──────── Records ────────

(** A new list in a free slot, unless the table cannot grow. *)
Lemma create_list_ok s M a : slots_ok s M -> M !! a = None ->
  exists s', (list ← new_address; _ ← put_list list []; _ ← put_slot a list; mret list) s = Done (next_address s, s') /\ events s' = events s
    /\ next_address s' = Pos.succ (next_address s) /\ listeners s' = <[next_address s := []]> (listeners s)
    /\ (slots_ok s' (<[a := (next_address s, [])]> M) /\ entry_count (table s') = entry_count (table s) + 1
        \/ ~ few s /\ slots_ok s' M).
Proof.
  intros H E. set (p := next_address s). set (s1 := mk_slots (table s) (<[p := []]> (listeners s)) (Pos.succ p) (events s)).
  assert (forall b q l, M !! b = Some (q, l) -> q <> p) as Hfresh by (intros b q l Hb ->; pose proof (so_next _ _ H _ _ _ Hb); unfold p in *; lia).
  assert (slots_ok s1 M) as H1.
  { apply (slots_ok_same s); cbn; [exact H | reflexivity | unfold p; lia |]. intros b q l Hb. apply lookup_insert_ne. intros <-. exact (Hfresh _ _ _ Hb eq_refl). }
  pose proof (so_callbacks _ _ H). destruct (put_spec (table s) a (Zpos p) (so_table _ _ H)) as (rv & wc & ev & st' & Ep & HP).
  assert (lookup (table s) a = None) as El by now rewrite (so_lookup _ _ H), E.
  assert (exists st', aws_hash_table_put (table s) a (Zpos p) = Some (rv, wc, [], st') /\ put_post (table s) a (Zpos p) rv wc [] st') as (t & Et & Hpost).
  { exists st'. assert (ev = []) as ->; [| now split]. destruct rv as [| e]; cbn in HP; [| tauto]. destruct HP as (_ & _ & _ & _ & _ & -> & _). now rewrite El. }
  exists (mk_slots t (<[p := []]> (listeners s)) (Pos.succ p) (events s)). split.
  { unfold new_address at 1. unfold mbind at 1, B_bind at 1. cbn beta iota. erewrite bind_B by reflexivity. cbn [table listeners next_address events].
    assert (put_slot a p s1 = Done (tt, mk_slots t (<[p := []]> (listeners s)) (Pos.succ p) (events s))) as Es by (unfold put_slot; cbn [table s1]; now rewrite Et).
    fold p. fold s1. brun Es. reflexivity. }
  split; [reflexivity |]. split; [reflexivity |]. split; [reflexivity |]. destruct rv as [| e]; cbn in Hpost.
  - left. destruct Hpost as (Hok & Hcb & Hlk & -> & Hc & _ & HC). rewrite El in *. rewrite bool_decide_eq_true_2 in Hc by reflexivity. cbn [option_list app] in HC.
    split; [| exact Hc]. destruct H. constructor; cbn; auto.
    + exact (same_callbacks_class _ _ Hcb so_callbacks0).
    + now rewrite (same_eq _ _ Hcb).
    + now rewrite (same_dk _ _ Hcb).
    + now rewrite (same_dv _ _ Hcb).
    + rewrite HC, map_to_list_insert by exact E. cbn. now rewrite so_contents0.
    + intros b. rewrite Hlk, ptr_keys_eq by assumption. destruct (Z.eqb_spec b a) as [-> | Hne]; [now rewrite lookup_insert_eq | rewrite lookup_insert_ne by congruence; apply so_lookup0].
    + intros b q l Hb. destruct (decide (b = a)) as [-> | Hne]; [rewrite lookup_insert_eq in Hb; injection Hb as <- <-; apply lookup_insert_eq |].
      rewrite lookup_insert_ne in Hb by congruence. rewrite lookup_insert_ne by (intros <-; exact (Hfresh _ _ _ Hb eq_refl)). eauto.
    + intros b b' q l l' Hb Hb'. destruct (decide (b = a)) as [-> | N1], (decide (b' = a)) as [-> | N2]; rewrite ?lookup_insert_eq in *; rewrite ?lookup_insert_ne in * by congruence; auto.
      * injection Hb as <- <-. now destruct (Hfresh _ _ _ Hb').
      * injection Hb' as <- <-. now destruct (Hfresh _ _ _ Hb).
      * eauto.
    + intros b q l Hb. destruct (decide (b = a)) as [-> | Hne]; [rewrite lookup_insert_eq in Hb; injection Hb as <- <-; lia | rewrite lookup_insert_ne in Hb by congruence; specialize (so_next0 _ _ _ Hb); unfold p in *; lia].
    + intros b q l Hb. destruct (decide (b = a)) as [-> | Hne]; [rewrite lookup_insert_eq in Hb; injection Hb as <- <-; repeat constructor |].
      rewrite lookup_insert_ne in Hb by congruence. destruct (so_nodes0 _ _ _ Hb) as [N1 N2]. split; [exact N1 |]. eapply Forall_impl; [exact N2 |]. intros x Hx. cbv beta in *. unfold p in *. lia.
  - right. destruct Hpost as (-> & _ & _ & _ & _ & Hs & Hc). split; [| exact H1]. intros Hf. exact (few_not_full _ _ H Hf Hc Hs).
Qed.

(** ** Subscribing *)

(** Lists only get longer. *)
Definition grows (M M' : slot_map) : Prop := forall a p l, M !! a = Some (p, l) -> exists k, M' !! a = Some (p, l ++ k).

Lemma grows_refl M : grows M M.
Proof. intros a p l E. exists []. now rewrite app_nil_r. Qed.

Lemma grows_trans M1 M2 M3 : grows M1 M2 -> grows M2 M3 -> grows M1 M3.
Proof. intros H1 H2 a p l E. destruct (H1 _ _ _ E) as [k E1]. destruct (H2 _ _ _ E1) as [k' E2]. exists (k ++ k'). now rewrite app_assoc. Qed.

(** The listeners after a subscription and after its end. *)
Definition add_at (L : Z -> list bus_listener) (a : Z) (x : bus_listener) (b : Z) : list bus_listener := if b =? a then L a ++ [x] else L b.

Fixpoint remove_first (f d : Z) (l : list bus_listener) : list bus_listener :=
  match l with
  | [] => []
  | x :: l => if (deliver x =? f) && (user_data x =? d) then l else x :: remove_first f d l
  end.

Definition remove_at (L : Z -> list bus_listener) (a f d : Z) (b : Z) : list bus_listener := if b =? a then remove_first f d (L a) else L b.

────────

> **Exercise directions**
Keep only those lines of the records that hold "split", and return them.

> **Result**
  { exists st'. assert (ev = []) as ->; [| now split]. destruct rv as [| e]; cbn in HP; [| tauto]. destruct HP as (_ & _ & _ & _ & _ & -> & _). now rewrite El. }
  exists (mk_slots t (<[p := []]> (listeners s)) (Pos.succ p) (events s)). split.
  split; [reflexivity |]. split; [reflexivity |]. split; [reflexivity |]. destruct rv as [| e]; cbn in Hpost.
    split; [| exact Hc]. destruct H. constructor; cbn; auto.
      rewrite lookup_insert_ne in Hb by congruence. destruct (so_nodes0 _ _ _ Hb) as [N1 N2]. split; [exact N1 |]. eapply Forall_impl; [exact N2 |]. intros x Hx. cbv beta in *. unfold p in *. lia.
  - right. destruct Hpost as (-> & _ & _ & _ & _ & Hs & Hc). split; [| exact H1]. intros Hf. exact (few_not_full _ _ H Hf Hc Hs).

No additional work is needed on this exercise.